L’atterraggio del lander Philae sulla cometa 67P, e la riuscita della missione della sonda Rosetta, è un successo non solo per l’Agenzia spaziale europea (Esa), ma un po’ anche per tutta l’Europa. E questo, in un momento di profonda crisi economica e politica, non guasta.
Non c’era probabilmente modo migliore per festeggiare i cinquant’anni dell’Esa e coronare un progetto lanciato nel 1984, con il programma Horizon 2000. All’epoca oltre duemila scienziati europei fissarono le priorità per il ventennio successivo, tra cui c’era l’esplorazione delle comete, spiega su Le Monde l’astrofisico francese Roger-Maurice Bonnet.
Concepito per essere finanziariamente autonomo, il programma Rosetta introdusse una rivoluzione dei metodi di lavoro sia della comunità scientifica sia dell’Esa e dei suoi stati membri. Il programma diventò un riferimento europeo e internazionale. Una volta accettato, suscitò l’interesse degli statunitensi, dei giapponesi, dei russi e, più tardi, dei cinesi.

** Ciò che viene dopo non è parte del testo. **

(** [repr] writes the characters that are not printable as [\xhh]:
    the controls, DEL..NBSP and the soft hyphen. *)
Definition printable (c : ascii) : bool :=
  negb (between 0 31 c || between 127 160 c || (code c =? 173)%N).

Definition repr_char (quote c : ascii) : string :=
  if (c =? quote)%char || (c =? "\")%char then String "\" (String c "")
  else if (code c =? 9)%N then "\t"
  else if (code c =? 10)%N then "\n"
  else if (code c =? 13)%N then "\r"
  else if printable c then String c ""
  else String "\" (String "x"
         (String (hex_digit (code c / 16)) (String (hex_digit (code c mod 16)) ""))).

Fixpoint contains (c : ascii) (s : string) : bool :=
  match s with
  | EmptyString => false
  | String c' s' => (c =? c')%char || contains c s'
  end.

Definition dquote : ascii := ascii_of_N 34.

Fixpoint repr_body (quote : ascii) (s : string) : string :=
  match s with
  | EmptyString => EmptyString
  | String c s' => repr_char quote c ++ repr_body quote s'
  end.

(** [repr(s)] for a [str]: single quotes, unless the text has a single
    quote and no double quote. *)
Definition repr (s : string) : string :=
  let quote := if contains "'" s && negb (contains dquote s) then dquote else "'"%char in
  String quote (repr_body quote s ++ String quote "").

End PyStr.

(** ** Data model *)

(** What [json.load] yields as the value of a field.  A [float] is carried
    by its [repr]: the program never computes with one, it only renders it.
    A nested object keeps its keys in file order, as its rendering shows
    them. *)
#[warnings="-register-all"]
Inductive value : Type :=
| VNone
| VBool (b : bool)
| VInt (n : Z)
| VFloat (repr : string)
| VStr (s : string)
| VList (items : list value)
| VDict (items : list (string * value)).

(** A user record: a [dict] from field names to values.  The program only
    looks fields up in it. *)
Abbreviation record := (gmap string value).

(** [repr(v)] *)
Fixpoint py_repr (v : value) : string :=
  match v with
  | VNone => "None"
  | VBool true => "True"
  | VBool false => "False"
  | VInt n => PyStr.str_of_int n
  | VFloat r => r
  | VStr s => PyStr.repr s
  | VList items => "[" ++ String.concat ", " (List.map py_repr items) ++ "]"
  | VDict items =>
      "{" ++ String.concat ", "
               (List.map (fun kv => PyStr.repr (fst kv) ++ ": " ++ py_repr (snd kv)) items)
          ++ "}"
  end.

(** [str(v)]: a [str] is itself, everything else is its [repr]. *)
Definition py_str (v : value) : string :=
  match v with
  | VStr s => s
  | _ => py_repr v
  end.

(** [isinstance(v, int)]: [bool] is a subclass of [int]. *)
Definition isinstance_int (v : value) : bool :=
  match v with
  | VInt _ | VBool _ => true
  | _ => false
  end.

(** [v == n] for an [int] n: numbers compare by value, [True] is 1 and
    [False] is 0; a [float] is never compared here, see [age_matches]. *)
Definition eq_int (v : value) (n : Z) : bool :=
  match v with
  | VInt m => m =? n
  | VBool b => (if b then 1 else 0) =? n
  | _ => false
  end.

(** [u.get(k)] and [u.get(k, d)] *)
Definition get (u : record) (k : string) : value := default VNone (u !! k).
Definition get_default (u : record) (k : string) (d : value) : value := default d (u !! k).

(** ** The filters *)

(** The test of the comprehension in [filter_users_by_name]:
    [str(u.get("name", "")).lower() == name_lower] *)
Definition name_matches (name_lower : string) (u : record) : bool :=
  String.eqb (PyStr.lower (py_str (get_default u "name" (VStr "")))) name_lower.

Definition filter_users_by_name (users : list record) (name : string) : list record :=
  let name_lower := PyStr.lower name in
  List.filter (name_matches name_lower) users.

(** [isinstance(u.get("age"), int) and u["age"] == age].  The subscript
    [u["age"]] raises [KeyError] on a record without the key; [and] only
    evaluates it when the left operand holds, and then the key is there
    ([age_subscript_defined]). *)
Definition age_matches (age : Z) (u : record) : bool :=
  isinstance_int (get u "age") && from_option (fun v => eq_int v age) false (u !! "age").

Definition filter_users_by_age (users : list record) (age : Z) : list record :=
  List.filter (age_matches age) users.

(** [str(u.get("email", "")).lower() == email_lower] *)
Definition email_matches (email_lower : string) (u : record) : bool :=
  String.eqb (PyStr.lower (py_str (get_default u "email" (VStr "")))) email_lower.

Definition filter_users_by_email (users : list record) (email : string) : list record :=
  let email_lower := PyStr.lower email in
  List.filter (email_matches email_lower) users.

Definition ann1 : record :=
  {[ "id" := VInt 1; "name" := VStr "Ann"; "age" := VInt 30; "email" := VStr "A@x.com" ]}.
Definition ann2 : record :=
  {[ "id" := VInt 2; "name" := VStr "ann"; "age" := VInt 41; "email" := VStr "ann@x.com" ]}.

(** ** The filters over an object store

    In Python the user collection is a list object that holds references
    to dict objects.  A filter reads both and builds a new list object out
    of the references it keeps: the records of the result are the very
    objects of the input. *)

Module Heap.

Abbreviation loc := positive.

Inductive object : Type :=
| Dict (fields : record)
| ListOf (items : list loc).

Abbreviation heap := (gmap positive object).

(** The dict a reference points to, if it points to one. *)
Definition dict_at (h : heap) (u : loc) : option record :=
  match h !! u with
  | Some (Dict fields) => Some fields
  | _ => None
  end.

(** The references a list object holds. *)
Definition items_at (h : heap) (users : loc) : option (list loc) :=
  match h !! users with
  | Some (ListOf items) => Some items
  | _ => None
  end.

(** The user collection a reference stands for: a list all of whose
    items are dicts. *)
Definition users_at (h : heap) (users : loc) : option (list record) :=
  items ← items_at h users;
  mapM (dict_at h) items.

(** [[u for u in items if test(u)]], reference by reference; [None]
    when an item is not a dict (the test would raise). *)
Fixpoint comprehension (h : heap) (test : record -> bool) (items : list loc)
  : option (list loc) :=
  match items with
  | [] => Some []
  | u :: rest =>
      fields ← dict_at h u;
      kept ← comprehension h test rest;
      Some (if test fields then u :: kept else kept)
  end.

La chiave stava nel contenimento del budget, che ha spinto gli scienziati e gli industriali a sforzarsi per trovare soluzioni meno costose a parità di risultati. La comunità scientifica europea “si è unita intorno a questo programma che le ha garantito una indiscutibile reputazione internazionale, facendone un partner indispensabile di altissimo livello”.
Il successo di Rosetta e di Philae dimostra che quando gli europei riescono a superare il limite dell’interesse nazionale per concentrarsi su un obiettivo comune, possono andare molto lontano. Gli scienziati ne sono stati capaci. Chissà se i loro leader politici sapranno trarne ispirazione.